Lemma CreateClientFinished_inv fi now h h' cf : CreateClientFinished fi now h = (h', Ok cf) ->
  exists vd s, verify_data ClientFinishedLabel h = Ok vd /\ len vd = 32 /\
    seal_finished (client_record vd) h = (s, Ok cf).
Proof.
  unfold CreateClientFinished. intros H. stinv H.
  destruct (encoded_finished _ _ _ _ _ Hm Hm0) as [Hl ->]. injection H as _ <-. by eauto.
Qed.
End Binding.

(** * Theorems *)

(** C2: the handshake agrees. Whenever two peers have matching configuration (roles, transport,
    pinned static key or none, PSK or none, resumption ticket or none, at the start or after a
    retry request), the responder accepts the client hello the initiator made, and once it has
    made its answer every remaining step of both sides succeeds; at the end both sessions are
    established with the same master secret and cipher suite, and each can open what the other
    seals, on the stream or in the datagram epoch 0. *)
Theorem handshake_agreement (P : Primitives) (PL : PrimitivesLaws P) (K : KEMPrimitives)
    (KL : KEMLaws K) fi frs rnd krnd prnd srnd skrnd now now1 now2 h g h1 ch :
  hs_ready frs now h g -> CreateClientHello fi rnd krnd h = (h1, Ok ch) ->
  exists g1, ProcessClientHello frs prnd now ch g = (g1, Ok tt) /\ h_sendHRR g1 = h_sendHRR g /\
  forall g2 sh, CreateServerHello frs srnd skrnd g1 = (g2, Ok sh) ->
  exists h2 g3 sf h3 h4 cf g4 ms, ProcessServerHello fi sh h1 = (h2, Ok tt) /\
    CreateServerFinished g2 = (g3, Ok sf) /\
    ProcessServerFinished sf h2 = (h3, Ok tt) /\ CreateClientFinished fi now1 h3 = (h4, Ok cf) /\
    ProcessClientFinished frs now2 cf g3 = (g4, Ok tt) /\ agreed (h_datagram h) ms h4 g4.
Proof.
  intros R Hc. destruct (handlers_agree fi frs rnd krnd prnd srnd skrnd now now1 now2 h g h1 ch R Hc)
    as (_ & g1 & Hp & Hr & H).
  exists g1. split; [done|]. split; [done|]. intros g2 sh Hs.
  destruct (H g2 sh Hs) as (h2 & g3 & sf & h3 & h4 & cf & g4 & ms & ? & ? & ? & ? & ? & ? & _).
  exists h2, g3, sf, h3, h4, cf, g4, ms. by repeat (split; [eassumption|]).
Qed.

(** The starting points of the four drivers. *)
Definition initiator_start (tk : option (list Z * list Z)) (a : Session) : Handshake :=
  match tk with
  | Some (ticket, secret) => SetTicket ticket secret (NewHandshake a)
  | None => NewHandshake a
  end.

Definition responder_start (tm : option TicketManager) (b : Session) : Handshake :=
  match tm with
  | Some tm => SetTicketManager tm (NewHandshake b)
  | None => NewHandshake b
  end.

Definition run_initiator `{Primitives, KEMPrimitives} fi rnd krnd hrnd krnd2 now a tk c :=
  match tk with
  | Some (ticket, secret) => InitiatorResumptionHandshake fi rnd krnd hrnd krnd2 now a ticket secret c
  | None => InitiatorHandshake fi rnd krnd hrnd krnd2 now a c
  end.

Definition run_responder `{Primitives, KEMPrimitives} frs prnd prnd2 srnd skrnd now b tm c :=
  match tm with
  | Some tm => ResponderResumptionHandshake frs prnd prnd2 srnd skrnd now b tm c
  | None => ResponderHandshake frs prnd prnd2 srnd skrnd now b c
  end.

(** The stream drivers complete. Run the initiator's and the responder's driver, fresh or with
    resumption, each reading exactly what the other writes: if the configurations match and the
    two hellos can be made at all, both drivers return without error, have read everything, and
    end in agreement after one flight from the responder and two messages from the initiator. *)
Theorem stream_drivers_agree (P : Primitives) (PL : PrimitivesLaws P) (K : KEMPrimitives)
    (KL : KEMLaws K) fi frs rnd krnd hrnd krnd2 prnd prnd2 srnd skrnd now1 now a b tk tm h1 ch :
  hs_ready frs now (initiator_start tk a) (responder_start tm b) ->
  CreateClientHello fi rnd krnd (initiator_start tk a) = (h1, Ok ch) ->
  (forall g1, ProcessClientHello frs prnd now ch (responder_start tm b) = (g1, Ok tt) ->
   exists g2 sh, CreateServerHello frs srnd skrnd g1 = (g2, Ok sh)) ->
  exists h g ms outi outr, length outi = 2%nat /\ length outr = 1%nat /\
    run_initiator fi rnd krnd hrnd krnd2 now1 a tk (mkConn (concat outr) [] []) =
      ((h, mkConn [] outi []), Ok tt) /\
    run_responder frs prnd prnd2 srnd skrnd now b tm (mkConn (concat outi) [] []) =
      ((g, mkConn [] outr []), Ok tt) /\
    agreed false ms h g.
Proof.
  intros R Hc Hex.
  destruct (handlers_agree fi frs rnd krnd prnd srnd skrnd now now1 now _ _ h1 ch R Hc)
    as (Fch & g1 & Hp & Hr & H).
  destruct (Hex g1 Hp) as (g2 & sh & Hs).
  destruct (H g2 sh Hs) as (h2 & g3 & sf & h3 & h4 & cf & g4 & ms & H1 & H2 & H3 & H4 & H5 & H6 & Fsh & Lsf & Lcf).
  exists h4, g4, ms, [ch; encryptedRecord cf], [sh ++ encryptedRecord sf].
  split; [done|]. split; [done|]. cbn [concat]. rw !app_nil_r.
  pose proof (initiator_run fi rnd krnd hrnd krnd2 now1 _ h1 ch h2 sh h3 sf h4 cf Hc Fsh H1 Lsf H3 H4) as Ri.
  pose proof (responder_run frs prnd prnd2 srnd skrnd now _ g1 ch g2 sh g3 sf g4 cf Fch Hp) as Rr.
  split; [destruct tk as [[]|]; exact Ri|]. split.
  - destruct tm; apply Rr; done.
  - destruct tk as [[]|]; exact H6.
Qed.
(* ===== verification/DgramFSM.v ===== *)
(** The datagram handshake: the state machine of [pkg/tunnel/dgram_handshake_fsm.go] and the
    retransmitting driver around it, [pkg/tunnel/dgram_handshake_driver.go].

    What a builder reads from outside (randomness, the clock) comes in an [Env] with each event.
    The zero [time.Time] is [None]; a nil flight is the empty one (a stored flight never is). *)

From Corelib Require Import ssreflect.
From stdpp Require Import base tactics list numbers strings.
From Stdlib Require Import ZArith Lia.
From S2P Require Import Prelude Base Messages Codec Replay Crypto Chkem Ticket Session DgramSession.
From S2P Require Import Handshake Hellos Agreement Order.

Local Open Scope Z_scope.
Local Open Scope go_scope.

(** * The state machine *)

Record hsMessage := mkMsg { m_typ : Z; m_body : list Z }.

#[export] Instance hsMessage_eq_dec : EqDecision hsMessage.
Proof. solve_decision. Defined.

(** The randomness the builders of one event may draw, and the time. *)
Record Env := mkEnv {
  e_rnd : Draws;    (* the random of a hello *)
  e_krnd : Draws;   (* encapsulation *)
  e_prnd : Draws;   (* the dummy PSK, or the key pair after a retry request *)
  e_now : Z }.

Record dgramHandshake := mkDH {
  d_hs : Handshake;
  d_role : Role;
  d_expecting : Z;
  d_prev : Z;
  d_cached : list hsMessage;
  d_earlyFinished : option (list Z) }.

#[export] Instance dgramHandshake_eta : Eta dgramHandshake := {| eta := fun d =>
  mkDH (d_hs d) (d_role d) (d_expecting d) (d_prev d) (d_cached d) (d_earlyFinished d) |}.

* * *

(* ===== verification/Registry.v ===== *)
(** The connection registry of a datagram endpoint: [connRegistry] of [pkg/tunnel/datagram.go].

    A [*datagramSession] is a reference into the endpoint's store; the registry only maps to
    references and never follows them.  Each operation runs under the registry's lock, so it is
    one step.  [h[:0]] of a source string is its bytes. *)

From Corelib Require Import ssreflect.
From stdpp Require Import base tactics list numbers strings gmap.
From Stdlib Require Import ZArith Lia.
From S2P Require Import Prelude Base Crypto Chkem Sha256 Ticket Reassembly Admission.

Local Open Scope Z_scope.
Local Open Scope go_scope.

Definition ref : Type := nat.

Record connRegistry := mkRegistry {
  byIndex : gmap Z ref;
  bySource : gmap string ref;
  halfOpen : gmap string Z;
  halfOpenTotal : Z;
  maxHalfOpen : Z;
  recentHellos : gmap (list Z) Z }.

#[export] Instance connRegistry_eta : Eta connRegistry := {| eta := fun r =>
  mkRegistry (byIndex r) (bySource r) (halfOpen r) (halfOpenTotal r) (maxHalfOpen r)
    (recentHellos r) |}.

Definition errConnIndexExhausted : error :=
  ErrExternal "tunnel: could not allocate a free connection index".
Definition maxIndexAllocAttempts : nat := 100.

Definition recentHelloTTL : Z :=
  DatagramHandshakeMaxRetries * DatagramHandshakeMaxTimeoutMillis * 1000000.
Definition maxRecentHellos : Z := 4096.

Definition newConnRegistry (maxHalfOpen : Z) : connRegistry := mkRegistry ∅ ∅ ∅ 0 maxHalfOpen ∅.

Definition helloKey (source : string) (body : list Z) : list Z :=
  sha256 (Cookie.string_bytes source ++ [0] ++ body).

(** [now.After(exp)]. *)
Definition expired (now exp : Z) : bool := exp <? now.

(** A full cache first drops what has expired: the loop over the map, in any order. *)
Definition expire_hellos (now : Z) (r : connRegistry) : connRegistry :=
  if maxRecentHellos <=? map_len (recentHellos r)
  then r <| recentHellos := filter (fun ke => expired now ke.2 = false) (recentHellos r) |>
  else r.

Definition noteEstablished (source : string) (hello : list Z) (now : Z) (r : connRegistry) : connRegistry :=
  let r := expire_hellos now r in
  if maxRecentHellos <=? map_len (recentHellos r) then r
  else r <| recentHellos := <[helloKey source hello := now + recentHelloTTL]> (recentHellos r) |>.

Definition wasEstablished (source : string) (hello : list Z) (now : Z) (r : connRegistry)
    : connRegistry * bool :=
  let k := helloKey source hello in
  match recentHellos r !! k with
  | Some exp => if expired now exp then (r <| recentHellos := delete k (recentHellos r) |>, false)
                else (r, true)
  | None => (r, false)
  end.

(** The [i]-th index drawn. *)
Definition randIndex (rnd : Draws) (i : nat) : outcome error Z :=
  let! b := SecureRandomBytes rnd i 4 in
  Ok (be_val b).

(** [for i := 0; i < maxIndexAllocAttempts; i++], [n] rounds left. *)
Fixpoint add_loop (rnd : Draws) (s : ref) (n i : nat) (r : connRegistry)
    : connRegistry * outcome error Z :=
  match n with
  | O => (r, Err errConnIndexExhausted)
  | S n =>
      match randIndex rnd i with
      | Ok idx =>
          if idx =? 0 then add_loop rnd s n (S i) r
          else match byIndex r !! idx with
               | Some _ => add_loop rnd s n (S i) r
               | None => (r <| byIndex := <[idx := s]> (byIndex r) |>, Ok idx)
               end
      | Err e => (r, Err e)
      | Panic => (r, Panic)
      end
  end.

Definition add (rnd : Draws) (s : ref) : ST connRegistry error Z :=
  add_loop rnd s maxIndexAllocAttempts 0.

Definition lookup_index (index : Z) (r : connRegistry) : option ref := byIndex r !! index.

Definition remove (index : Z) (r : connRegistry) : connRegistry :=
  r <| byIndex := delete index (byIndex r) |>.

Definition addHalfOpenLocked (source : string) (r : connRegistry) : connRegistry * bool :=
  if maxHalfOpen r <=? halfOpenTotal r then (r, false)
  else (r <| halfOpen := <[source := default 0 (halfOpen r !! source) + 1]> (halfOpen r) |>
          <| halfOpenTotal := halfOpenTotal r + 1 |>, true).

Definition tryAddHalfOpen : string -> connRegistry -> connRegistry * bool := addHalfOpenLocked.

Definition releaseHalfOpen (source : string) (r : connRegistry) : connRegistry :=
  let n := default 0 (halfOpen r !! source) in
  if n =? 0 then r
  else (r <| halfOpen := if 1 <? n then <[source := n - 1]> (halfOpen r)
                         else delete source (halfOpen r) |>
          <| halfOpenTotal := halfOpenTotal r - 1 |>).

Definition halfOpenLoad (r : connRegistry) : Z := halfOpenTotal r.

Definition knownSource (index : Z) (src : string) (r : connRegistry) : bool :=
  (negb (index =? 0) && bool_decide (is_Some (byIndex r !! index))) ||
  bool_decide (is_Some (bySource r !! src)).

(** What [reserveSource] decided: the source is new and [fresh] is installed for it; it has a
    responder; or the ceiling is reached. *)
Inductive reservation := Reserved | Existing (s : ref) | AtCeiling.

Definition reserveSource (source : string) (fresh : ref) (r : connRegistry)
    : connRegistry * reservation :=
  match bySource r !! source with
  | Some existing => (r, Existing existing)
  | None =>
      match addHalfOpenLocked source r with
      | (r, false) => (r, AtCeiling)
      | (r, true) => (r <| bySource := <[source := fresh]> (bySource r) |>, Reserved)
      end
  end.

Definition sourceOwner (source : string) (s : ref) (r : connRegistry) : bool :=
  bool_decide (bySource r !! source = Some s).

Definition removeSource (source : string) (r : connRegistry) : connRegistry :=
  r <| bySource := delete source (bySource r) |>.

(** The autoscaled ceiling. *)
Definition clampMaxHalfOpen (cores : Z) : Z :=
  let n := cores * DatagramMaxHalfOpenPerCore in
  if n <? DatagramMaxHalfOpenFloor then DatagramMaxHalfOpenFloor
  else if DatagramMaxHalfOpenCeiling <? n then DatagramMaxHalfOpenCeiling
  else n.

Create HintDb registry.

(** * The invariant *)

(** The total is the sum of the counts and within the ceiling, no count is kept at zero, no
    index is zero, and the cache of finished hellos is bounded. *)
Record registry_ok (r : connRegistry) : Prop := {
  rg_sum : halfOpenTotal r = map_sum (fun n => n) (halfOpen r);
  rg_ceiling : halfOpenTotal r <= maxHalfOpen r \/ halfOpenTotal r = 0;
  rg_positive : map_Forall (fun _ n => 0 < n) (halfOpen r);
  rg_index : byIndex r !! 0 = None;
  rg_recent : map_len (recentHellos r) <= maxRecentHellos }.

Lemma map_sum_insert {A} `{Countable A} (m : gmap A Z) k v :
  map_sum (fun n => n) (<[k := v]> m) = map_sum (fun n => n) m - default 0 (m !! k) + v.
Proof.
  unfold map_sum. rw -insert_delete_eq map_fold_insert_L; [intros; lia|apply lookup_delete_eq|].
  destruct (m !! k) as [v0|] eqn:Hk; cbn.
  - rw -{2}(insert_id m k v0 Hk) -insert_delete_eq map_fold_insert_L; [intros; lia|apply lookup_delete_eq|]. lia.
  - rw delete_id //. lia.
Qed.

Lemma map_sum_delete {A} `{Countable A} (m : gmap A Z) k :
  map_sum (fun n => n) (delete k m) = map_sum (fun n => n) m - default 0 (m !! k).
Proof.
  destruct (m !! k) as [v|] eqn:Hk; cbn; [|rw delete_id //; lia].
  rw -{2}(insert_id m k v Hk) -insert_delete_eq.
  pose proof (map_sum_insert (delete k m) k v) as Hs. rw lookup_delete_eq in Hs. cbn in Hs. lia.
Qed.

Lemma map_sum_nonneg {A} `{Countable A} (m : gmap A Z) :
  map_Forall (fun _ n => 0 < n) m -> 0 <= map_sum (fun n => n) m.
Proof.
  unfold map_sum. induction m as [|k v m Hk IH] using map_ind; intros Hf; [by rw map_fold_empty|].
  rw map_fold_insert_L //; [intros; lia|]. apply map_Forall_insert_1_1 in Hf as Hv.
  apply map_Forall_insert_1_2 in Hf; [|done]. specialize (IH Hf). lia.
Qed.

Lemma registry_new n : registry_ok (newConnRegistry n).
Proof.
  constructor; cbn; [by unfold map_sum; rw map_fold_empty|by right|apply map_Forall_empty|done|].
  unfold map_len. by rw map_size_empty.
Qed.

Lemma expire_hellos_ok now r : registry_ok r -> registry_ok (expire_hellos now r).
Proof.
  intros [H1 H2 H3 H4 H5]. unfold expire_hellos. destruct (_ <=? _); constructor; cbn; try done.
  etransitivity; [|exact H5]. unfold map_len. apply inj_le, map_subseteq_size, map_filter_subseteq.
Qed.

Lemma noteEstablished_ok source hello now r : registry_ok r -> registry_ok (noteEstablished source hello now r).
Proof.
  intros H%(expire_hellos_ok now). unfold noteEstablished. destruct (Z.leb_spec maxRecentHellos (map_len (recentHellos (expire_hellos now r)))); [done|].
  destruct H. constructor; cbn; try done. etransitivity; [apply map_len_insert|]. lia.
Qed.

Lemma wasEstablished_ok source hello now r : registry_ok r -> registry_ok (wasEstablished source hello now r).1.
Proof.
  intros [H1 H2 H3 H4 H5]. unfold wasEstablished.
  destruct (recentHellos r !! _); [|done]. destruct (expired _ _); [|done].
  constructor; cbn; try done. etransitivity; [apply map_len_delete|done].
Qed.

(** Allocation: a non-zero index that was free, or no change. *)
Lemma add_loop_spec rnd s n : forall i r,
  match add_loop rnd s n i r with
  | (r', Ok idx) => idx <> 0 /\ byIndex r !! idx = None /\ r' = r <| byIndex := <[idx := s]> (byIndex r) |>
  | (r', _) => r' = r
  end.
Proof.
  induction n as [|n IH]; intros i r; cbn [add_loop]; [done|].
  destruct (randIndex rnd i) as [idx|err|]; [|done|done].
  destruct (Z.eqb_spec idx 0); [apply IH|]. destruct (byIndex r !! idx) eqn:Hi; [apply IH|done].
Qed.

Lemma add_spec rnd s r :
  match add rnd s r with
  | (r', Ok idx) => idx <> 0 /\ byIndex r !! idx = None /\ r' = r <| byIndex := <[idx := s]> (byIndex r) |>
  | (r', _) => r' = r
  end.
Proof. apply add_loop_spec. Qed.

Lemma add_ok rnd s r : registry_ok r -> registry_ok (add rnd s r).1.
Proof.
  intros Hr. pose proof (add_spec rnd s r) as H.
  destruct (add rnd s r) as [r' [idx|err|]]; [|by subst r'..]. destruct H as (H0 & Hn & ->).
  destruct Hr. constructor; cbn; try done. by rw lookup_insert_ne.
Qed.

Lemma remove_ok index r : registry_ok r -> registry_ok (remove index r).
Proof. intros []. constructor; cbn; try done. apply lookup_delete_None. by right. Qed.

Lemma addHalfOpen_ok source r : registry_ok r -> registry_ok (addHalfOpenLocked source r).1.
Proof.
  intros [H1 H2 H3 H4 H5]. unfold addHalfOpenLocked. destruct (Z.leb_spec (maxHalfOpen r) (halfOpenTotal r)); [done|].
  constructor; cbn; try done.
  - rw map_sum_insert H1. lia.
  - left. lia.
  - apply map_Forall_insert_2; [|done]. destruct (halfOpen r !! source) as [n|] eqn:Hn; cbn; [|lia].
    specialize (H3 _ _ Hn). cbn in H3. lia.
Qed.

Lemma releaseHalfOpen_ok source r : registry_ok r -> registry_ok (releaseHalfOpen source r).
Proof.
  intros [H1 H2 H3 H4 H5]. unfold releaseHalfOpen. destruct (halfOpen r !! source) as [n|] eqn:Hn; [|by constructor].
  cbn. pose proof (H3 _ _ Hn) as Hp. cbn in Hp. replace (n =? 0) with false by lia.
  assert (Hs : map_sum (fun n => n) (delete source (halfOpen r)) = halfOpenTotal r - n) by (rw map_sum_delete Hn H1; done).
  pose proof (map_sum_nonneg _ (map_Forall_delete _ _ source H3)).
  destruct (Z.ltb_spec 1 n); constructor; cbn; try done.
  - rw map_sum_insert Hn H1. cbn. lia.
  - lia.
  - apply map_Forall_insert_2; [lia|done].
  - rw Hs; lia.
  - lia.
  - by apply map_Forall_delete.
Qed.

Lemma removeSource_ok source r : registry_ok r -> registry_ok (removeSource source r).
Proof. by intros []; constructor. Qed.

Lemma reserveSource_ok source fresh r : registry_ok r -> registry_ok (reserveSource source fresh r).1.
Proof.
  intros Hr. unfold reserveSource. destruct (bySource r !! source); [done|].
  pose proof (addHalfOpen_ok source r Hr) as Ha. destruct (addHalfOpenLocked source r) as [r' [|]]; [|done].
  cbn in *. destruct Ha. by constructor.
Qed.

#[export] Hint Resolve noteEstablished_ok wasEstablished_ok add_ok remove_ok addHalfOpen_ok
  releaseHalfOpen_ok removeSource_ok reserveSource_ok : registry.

● Brief
Return exactly the lines above from the line that has "else delete source" through the line that has "bool_decide (is_Some (bySource r !! src)).", inclusive, and nothing else.

● Answer to the problem
                         else delete source (halfOpen r) |>
          <| halfOpenTotal := halfOpenTotal r - 1 |>).

Definition halfOpenLoad (r : connRegistry) : Z := halfOpenTotal r.

Definition knownSource (index : Z) (src : string) (r : connRegistry) : bool :=
  (negb (index =? 0) && bool_decide (is_Some (byIndex r !! index))) ||
  bool_decide (is_Some (bySource r !! src)).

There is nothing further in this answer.